Une production expérimentale d'images
L’intention initiale de ce projet était documentaire mais petit à petit le photographe a adopté une approche plus expérimentale et subjective, plus plasticienne aussi, pour restituer de façon visible la dimension fantastique de cette région. Le résultat est que cette exposition La terre où est né le soleil est particulièrement réussie grâce à l’utilisation de nombreux médiums. La scénographie, très bien servie par un travail sur la lumière, nous plonge dans le mystère de la cosmogonie et des cérémonies secrètes des Huichols. En plus d’installations, de vidéos, de films tournés en infrarouge, de photographies noir et blanc et couleur prises de jour comme de nuit avec parfois le recours à des pièges photographiques, de tirages sur différents supports, de cartes en relief ou d’images satellitaires, l’artiste a constitué un véritable cabinet de curiosités à partir de la numérisation sur place de pierres, d’os, de peaux d’animaux et d’éléments de végétation qu’il a pris soin de remettre ensuite où il les avait trouvés. Combinant les codes d’une expédition scientifique mobilisant des technologies différentes pour voir le monde à ceux du réalisme fantastique, ce travail de Julien Lombardi nous alerte de façon poétique sur la nécessité de conserver le fragile équilibre de ce territoire.

Michel Grenié

Julien Lombardi La terre où est né le soleil, Croisière, Rencontres d'Arles, 4 juillet - 25 septembre 2022.
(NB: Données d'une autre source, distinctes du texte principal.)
(** C9. A boolean descriptor is not read as the integer 1 or 0: it falls
    through every recognized shape and [parseindex] raises the
    ValueError "Coordinate part is not a recognized format"
    (UnsupportedDescriptor), also as the first element of a sequence. *)
Theorem parseindex_boolean_unrecognized :
  forall b : bool,
    parseindex (DBool b) = Raise ValueError NotRecognizedFormat
    /\ parseindex (DBool b) <> parseindex (DInt (if b then 1 else 0))
    /\ parseindex (DTuple [DBool b]) = Raise ValueError NotRecognizedFormat
    /\ parseindex (DList [DBool b]) = Raise ValueError NotRecognizedFormat.
Proof.
  intro b. repeat split; try reflexivity.
  simpl. discriminate.
Qed.

(** ** Single-axis descriptors *)

(** C8. Parsing the pair [(None, 5)] succeeds with column value 5 and an
    absent row value, and parsing [(5, None)] succeeds with row value 5 and
    an absent column value: the present component stays in the slot of its
    position.  It is not tagged by that position, though: its type is
    still [None], where the claim has Column for position 1 and Row for
    position 0, and where the source announces "type is determined by
    position in the tuple".  The same holds for every integer in place of
    5, through [Coordinate] and through [converttotuple]. *)
Theorem single_axis_pair_untagged :
  forall n : Z,
    (exists c, Coordinate_init DNone (DInt n) = Ok c
               /\ row c = None /\ column c = Some n
               /\ type (_column c) = None)
    /\ (exists c, Coordinate_init (DInt n) DNone = Ok c
                  /\ row c = Some n /\ column c = None
                  /\ type (_row c) = None)
    /\ (exists rc, converttotuple (DTuple [DNone; DInt n]) = Ok rc
                   /\ value (fst rc) = None /\ value (snd rc) = Some n
                   /\ type (snd rc) = None)
    /\ (exists rc, converttotuple (DTuple [DInt n; DNone]) = Ok rc
                   /\ value (fst rc) = Some n /\ value (snd rc) = None
                   /\ type (fst rc) = None).
Proof.
  intro n.
  split; [| split; [| split]]; eexists;
    (split; [reflexivity | split; [| split]]; reflexivity).
Qed.

(** C3. [Coordinate(None, 5)] is constructed, and the Index in its column
    slot keeps the type [None]: the retagged [goodindex] of
    [converttotuple] is never stored back into [indices], against the
    comment "Output will be (NoneRow, column) or (row, NoneColumn)".  The
    same holds for every integer in place of 5, on either side. *)
Theorem single_axis_keeps_unknown_type :
  Coordinate_init DNone (DInt 5)
  = Ok (mkCoordinate (mkIndex None None false) (mkIndex None (Some 5) true))
  /\ (forall n : Z,
        Coordinate_init DNone (DInt n)
        = Ok (mkCoordinate (mkIndex None None false) (mkIndex None (Some n) true)))
  /\ (forall n : Z,
        Coordinate_init (DInt n) DNone
        = Ok (mkCoordinate (mkIndex None (Some n) true) (mkIndex None None false))).
Proof. split; [reflexivity | split; intro n; reflexivity]. Qed.

(** ** Two row descriptors *)

(** With the absolute row first, the relative one becomes the column. *)
Lemma disambiguate_rows_first_absolute (v0 v1 : Z) :
  disambiguate (mkIndex (Some Row) (Some v0) true)
               (mkIndex (Some Row) (Some v1) false)
  = Ok (mkIndex (Some Row) (Some v0) true,
        mkIndex (Some Column) (Some v1) false).
Proof. reflexivity. Qed.

(** With the absolute row second, [indices[1]] is overwritten by the
    retagged [indices[0]]: the absolute Index and its value are lost. *)
Lemma disambiguate_rows_second_absolute (v0 v1 : Z) :
  disambiguate (mkIndex (Some Row) (Some v0) false)
               (mkIndex (Some Row) (Some v1) true)
  = Ok (mkIndex (Some Row) (Some v0) false,
        mkIndex (Some Column) (Some v0) false).
Proof. reflexivity. Qed.

(** C2. On the two row descriptors ["1"] and ["$2"] (the absolute one
    second) [converttotuple] returns row 1 and column 1, both relative:
    the value 2 of the absolute Index is not in the result.  So it is for
    every relative row Index followed by an absolute one. *)
Theorem rows_second_absolute_loses_value :
  parseindex (DStr "1") = Ok (mkIndex (Some Row) (Some 1) false)
  /\ parseindex (DStr "$2") = Ok (mkIndex (Some Row) (Some 2) true)
  /\ converttotuple (DTuple [DStr "1"; DStr "$2"])
     = Ok (mkIndex (Some Row) (Some 1) false,
           mkIndex (Some Column) (Some 1) false)
  /\ (forall v0 v1 : Z,
        converttotuple
          (DTuple [DIndex (mkIndex (Some Row) (Some v0) false);
                   DIndex (mkIndex (Some Row) (Some v1) true)])
        = Ok (mkIndex (Some Row) (Some v0) false,
              mkIndex (Some Column) (Some v0) false)).
Proof.
  split; [reflexivity | split; [reflexivity | split; [reflexivity |]]].
  intros v0 v1. reflexivity.
Qed.

(** ** Addition of indices *)

(** C5, as amended. For two Index values that both carry an integer:
    two absolute operands raise the AttributeError "Cannot add two
    Absolute Indices" (DoubleAbsolute), whatever their axes; otherwise
    different axes raise the TypeError "Type mismatch between Indices"
    (AxisMismatch); otherwise the sum of the values is taken, the result is
    absolute exactly when one operand is, an absolute sum that is not
    positive raises the ValueError "Absolute Reference reduced below 0"
    (InvalidAbsoluteResult), and every other sum is returned. *)
Theorem addindices_rule :
  forall (index1 index2 : Index) (v1 v2 : Z),
    value index1 = Some v1 ->
    value index2 = Some v2 ->
    (absolute index1 = true /\ absolute index2 = true ->
       addindices index1 index2 = Raise AttributeError CannotAddTwoAbsoluteIndices)
    /\ (absolute index1 && absolute index2 = false ->
        type index1 <> type index2 ->
        addindices index1 index2 = Raise TypeError TypeMismatch)
    /\ (absolute index1 && absolute index2 = false ->
        type index1 = type index2 ->
        let result :=
          mkIndex (type index1) (Some (v1 + v2))
                  (absolute index1 || absolute index2) in
        (absolute result = true /\ v1 + v2 <= 0 ->
           addindices index1 index2 = Raise ValueError ReducedBelowZero)
        /\ (absolute result = false \/ 0 < v1 + v2 ->
            addindices index1 index2 = Ok result)).
Proof.
  intros [t1 o1 a1] [t2 o2 a2] v1 v2 H1 H2; simpl in *; subst o1 o2.
  unfold addindices; simpl.
  split; [| split].
  - intros [-> ->]. reflexivity.
  - intros Ha Ht. rewrite Ha.
    destruct t1 as [[]|], t2 as [[]|]; simpl; try reflexivity; congruence.
  - intros Ha <-. rewrite Ha.
    assert (Ht : type_eqb t1 t1 = true) by (destruct t1 as [[]|]; reflexivity).
    rewrite Ht; simpl.
    destruct a1, a2; simpl in *; try discriminate;
      rewrite ?(Z.add_comm v2 v1);
      (split;
       [ intros [Hr Hs]; try discriminate;
         apply Z.leb_le in Hs; rewrite Hs; reflexivity
       | intros [Hr | Hs]; try discriminate; try reflexivity;
         apply Z.leb_gt in Hs; rewrite Hs; reflexivity ]).
Qed.

Lemma addindices_rule_witness :
  value (mkIndex (Some Row) (Some 3) true) = Some 3
  /\ value (mkIndex (Some Row) (Some (-1)) false) = Some (-1)
  /\ addindices (mkIndex (Some Row) (Some 3) true)
                (mkIndex (Some Row) (Some (-1)) false)
     = Ok (mkIndex (Some Row) (Some 2) true).
Proof.
  split; [reflexivity | split; [reflexivity |]].
  apply (addindices_rule (mkIndex (Some Row) (Some 3) true)
           (mkIndex (Some Row) (Some (-1)) false) 3 (-1) eq_refl eq_refl).
  - reflexivity.
  - reflexivity.
  - right. simpl. lia.
Defined.

(** C5, as stated, fails twice: two absolute indices of different axes
    raise DoubleAbsolute, not AxisMismatch; and two relative indices of one
    axis, one of them without a value, are not added: [None + 1] raises
    the interpreter's TypeError. *)
Lemma addindices_counterexample :
  type (mkIndex (Some Row) (Some 1) true) <> type (mkIndex (Some Column) (Some 1) true)
  /\ addindices (mkIndex (Some Row) (Some 1) true) (mkIndex (Some Column) (Some 1) true)
     = Raise AttributeError CannotAddTwoAbsoluteIndices
  /\ addindices (mkIndex (Some Row) (Some 1) true) (mkIndex (Some Column) (Some 1) true)
     <> Raise TypeError TypeMismatch
  /\ type (mkIndex (Some Row) None false) = type (mkIndex (Some Row) (Some 1) false)
  /\ absolute (mkIndex (Some Row) None false) = false
  /\ absolute (mkIndex (Some Row) (Some 1) false) = false
  /\ addindices (mkIndex (Some Row) None false) (mkIndex (Some Row) (Some 1) false)
     = Raise TypeError UnsupportedOperand.
Proof.
  repeat split; try reflexivity; simpl; discriminate.
Qed.

(** ** Addition of a raw descriptor *)

(** C4, as amended. [self + other] with a raw descriptor first builds
    [Coordinate(other)] and then adds the two Coordinates; whenever the
    construction or that addition raises, the exception is swallowed by
    the bare [except: pass] and the method returns [None]: it never
    raises. *)
Theorem add_descriptor_returns_None_on_failure :
  forall (self : Coordinate) (other : descriptor),
    add self (ODescriptor other)
    = match Coordinate_init other no_column with
      | Raise _ _ => Ok None
      | Ok other' =>
          match add self (OCoordinate other') with
          | Raise _ _ => Ok None
          | Ok sum => Ok sum
          end
      end.
Proof.
  intros self other. unfold add.
  destruct (Coordinate_init other no_column) as [c | cls msg]; simpl.
  - destruct (add_Coordinate self c); reflexivity.
  - reflexivity.
Qed.

(** C4, as stated, fails: [Coordinate(True)] raises, and adding [True] to
    the Coordinate of ["A1"] returns [None], which is neither an error nor
    a Coordinate. *)
Lemma add_descriptor_counterexample :
  Coordinate_init (DBool true) no_column
  = Raise AttributeError InvalidValuesForCoordinate
  /\ forall self, add self (ODescriptor (DBool true)) = Ok None.
Proof. split; [reflexivity | intro self; reflexivity]. Qed.

(** ** Non-positive integers *)

Lemma parsecoordregex_never_below_zero (s : string) (colrow : IndexType) cls :
  parsecoordregex s colrow <> Raise cls ReducedBelowZero.
Proof.
  unfold parsecoordregex.
  destruct (search _ s) as [m|]; [| discriminate].
  destruct (truthy (group m _)).
  - destruct colrow.
    + unfold int. destruct (group m "A1row") as [t|]; [| discriminate].
      destruct (int_str t); discriminate.
    + destruct (group m "A1column") as [t|]; [| discriminate].
      unfold column_index_from_string.
      destruct (_ && _); discriminate.
  - destruct (negb _); [discriminate |].
    unfold int. destruct (group m _) as [t|]; [| discriminate].
    destruct (int_str t); discriminate.
Qed.

Lemma parseindex_never_below_zero :
  forall (d : descriptor) cls, parseindex d <> Raise cls ReducedBelowZero.
Proof.
  fix IH 1.
  assert (Hseq : forall (v0 : descriptor) rest cls,
             (forall cls', parseindex v0 <> Raise cls' ReducedBelowZero) ->
             (index <- parseindex v0 ;;
              match rest with
              | [] => Ok index
              | value1 :: _ =>
                  absolute' <- absolute_flag value1 ;;
                  if absolute index && negb absolute'
                  then Raise ValueError SecondIndexContradicts
                  else Ok (mkIndex (type index) (value index) absolute')
              end) <> Raise cls ReducedBelowZero).
  { intros v0 rest cls H0.
    destruct (parseindex v0) as [i | c m] eqn:E; simpl.
    - destruct rest as [| v1 ?]; [discriminate |].
      unfold absolute_flag.
      destruct v1; simpl; try discriminate.
      + destruct b; destruct (absolute i); discriminate.
      + destruct (n =? 0); simpl;
          [ destruct (absolute i); discriminate |].
        destruct (n =? 1); simpl; [| discriminate].
        destruct (absolute i); discriminate.
      + destruct (_ || _); simpl; [destruct (absolute i); discriminate |].
        destruct (String.eqb _ _); simpl; [| discriminate].
        destruct (absolute i); discriminate.
    - intro H. injection H as -> ->. exact (H0 _ eq_refl). }
  intros d cls. destruct d; simpl; try discriminate.
  - unfold try_except.
    destruct (parsecoordregex s Column); [discriminate |].
    apply parsecoordregex_never_below_zero.
  - destruct (2 <? _)%nat; [discriminate |].
    destruct l as [| v0 rest]; [discriminate |].
    apply Hseq. intro cls'. apply IH.
  - destruct (2 <? _)%nat; [discriminate |].
    destruct l as [| v0 rest]; [discriminate |].
    apply Hseq. intro cls'. apply IH.
Qed.

Lemma disambiguate_never_below_zero (index0 index1 : Index) cls :
  disambiguate index0 index1 <> Raise cls ReducedBelowZero.
Proof.
  destruct index0 as [[[]|] [v0|] []], index1 as [[[]|] [v1|] []];
    cbv; discriminate.
Qed.

Lemma converttotuple_never_below_zero (d : descriptor) cls :
  converttotuple d <> Raise cls ReducedBelowZero.
Proof.
  assert (Hg : forall m name colrow c,
             parsecoordgroup m name colrow <> Raise c ReducedBelowZero).
  { intros m name colrow c. unfold parsecoordgroup.
    destruct (group m name); [apply parsecoordregex_never_below_zero | discriminate]. }
  assert (Hpair : forall d1 d2,
             (indices0 <- parseindex d1 ;; indices1 <- parseindex d2 ;;
              disambiguate indices0 indices1) <> Raise cls ReducedBelowZero).
  { intros d1 d2.
    destruct (parseindex d1) as [i0|c0 m0] eqn:E0; simpl.
    - destruct (parseindex d2) as [i1|c1 m1] eqn:E1; simpl.
      + apply disambiguate_never_below_zero.
      + intro H. injection H as -> ->.
        exact (parseindex_never_below_zero d2 _ E1).
    - intro H. injection H as -> ->.
      exact (parseindex_never_below_zero d1 _ E0). }
  destruct d; simpl; try discriminate.
  - destruct (search FULLRE s) as [m|]; [| discriminate].
    set (syntax := if truthy (group m "RC") then "RC" else "A1").
    destruct (parsecoordgroup m (syntax ++ "row") Row) as [r|c0 m0] eqn:E0; simpl.
    + destruct (parsecoordgroup m (syntax ++ "column") Column) as [c|c1 m1] eqn:E1;
        simpl; [discriminate |].
      intro H. injection H as -> ->. exact (Hg _ _ _ _ E1).
    + intro H. injection H as -> ->. exact (Hg _ _ _ _ E0).
  - destruct l as [| d1 [| d2 [| ? ?]]]; try discriminate. apply Hpair.
  - destruct l as [| d1 [| d2 [| ? ?]]]; try discriminate. apply Hpair.
Qed.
Enclavée dans une vallée désertique du centre du Mexique, Wirikuta est la terre des mythes fondateurs et de nombreuses divinités pour les Indiens Huichols. Chaque année, ils s’y rendent en pèlerinage pour honorer la naissance du soleil et du feu. Objet de convoitises et de nombreux récits, ce territoire riche en ressources naturelles et culturelles fascine depuis la conquête espagnole. Associant photographies, vidéos et installations, Julien Lombardi nous immerge dans les transformations et les sensibilités qui façonnent cette terre sacrée. Son investigation détourne les codes visuels de l’ethnologie, de l’archéologie ou de la biologie, pour en éprouver les limites. Extraction, prélèvement, découpe sont autant de gestes-miroirs de l’acte photographique et d’une relation technique au vivant, ici en question. Évoquant le réalisme fantastique, Julien Lombardi suggère que les outils de captation du réel peuvent être hybridés à des phénomènes invisibles pour expérimenter de nouvelles formes de récits.
Avec le soutien du ministère de la Culture et avec la collaboration du Centre national des arts plastiques.
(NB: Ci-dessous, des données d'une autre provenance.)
(** * The e-mail reminder job of the questionnaire application

    A shallow embedding of [questionnaire/emails.py]: the run-creation step
    [_new_runinfo], the delivery of one e-mail [_send_email] and the batch
    job [send_emails], over an explicit model of the relational store, of
    Python's exceptions and of the name space of the module.

    Conventions.
    - Integers are [Z]; strings are [string] (read as UTF-8 bytes).
    - Points in time are microseconds since the epoch ([Z]);
      [time.time()] and [time.mktime] are floats in the source and are
      read at this resolution.
    - A computation is a function from the state (the store and the list
      of delivery calls made so far) to a new state and either a value or
      a raised exception.  What was written to the store before an
      exception stays written: the job opens no transaction.
    - What the outside world answers (the clock, the random digest, the
      template engine, the mail server) is read from an [Env]. *)

From Stdlib Require Import ZArith List String Ascii Bool Lia Sorted.
From Stdlib Require Import DecimalString DecimalZ DecimalPos.
Import ListNotations.

Local Open Scope string_scope.
Local Open Scope list_scope.
Local Open Scope Z_scope.

(** String concatenation, Python's [+] on [str]. *)
Notation "a +++ b" := (String.append a b) (at level 60, right associativity).

(* ------------------------------------------------------------------ *)
(** ** Exceptions and results *)

(** The classes of exception the job meets.  [NonException] stands for
    the classes that derive from [BaseException] but not from
    [Exception] ([KeyboardInterrupt], [SystemExit]). *)
Inductive ExcClass : Type :=
| SMTPRecipientsRefused
| SMTPHeloError
| SMTPSenderRefused
| SMTPDataError
| NameError
| AttributeError
| ValueError
| Http404
| DoesNotExist
| MultipleObjectsReturned
| PlainException
| OtherException (name : string)
| NonException (name : string).

(** An exception object: its class and [str(e)]. *)
Record PyExc : Type := mkExc { exc_class : ExcClass; exc_str : string }.

(** [isinstance(e, Exception)]: what [except Exception] catches. *)
Definition is_Exception (e : PyExc) : bool :=
  match exc_class e with
  | NonException _ => false
  | _ => true
  end.

Inductive Py (A : Type) : Type :=
| Ret (a : A)
| Raise (e : PyExc).
Arguments Ret {A} a.
Arguments Raise {A} e.

(* ------------------------------------------------------------------ *)
(** ** Strings *)

Definition str_of_Z (z : Z) : string := NilZero.string_of_int (Z.to_int z).

(** [s.startswith(p)] *)
Definition startswith (s p : string) : bool := String.prefix p s.

(** [needle in hay] *)
Fixpoint contains (needle hay : string) : bool :=
  String.prefix needle hay ||
  match hay with
  | EmptyString => false
  | String _ rest => contains needle rest
  end.

Definition newline : ascii := Ascii.ascii_of_nat 10.

(** [s.split("\n", 1)]: [None] when [s] holds no newline (the list has
    one element), else the text before and after the first newline. *)
Fixpoint split_first_line (s : string) : option (string * string) :=
  match s with
  | EmptyString => None
  | String c rest =>
      if Ascii.eqb c newline then Some (EmptyString, rest)
      else match split_first_line rest with
           | Some (l, r) => Some (String c l, r)
           | None => None
           end
  end.

(** [sep.join(lines)] *)
Fixpoint join (sep : string) (lines : list string) : string :=
  match lines with
  | [] => ""
  | [l] => l
  | l :: rest => l +++ sep +++ join sep rest
  end.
Avant de devenir photographe, Julien Lombardi a suivi formation initiale en ethnologie. Cela se retrouve dans ce travail qu’il a mené pendant plusieurs années au Mexique, dans la vallée désertique de Wirikuta, auprès des terres sacrées des Indiens Huichols. En tant qu’ethnologue, il sait que les enquêtes auprès de groupes de populations autochtones soulèvent des problèmes éthiques et méthodologiques. Le danger de l’exotisation voire de la folklorisation de l’autre n’est jamais bien loin. De la même façon, la présence du photographe et de son appareil modifie ce qu’il prétend enregistrer et l’objectivité photographique n’est qu’un leurre.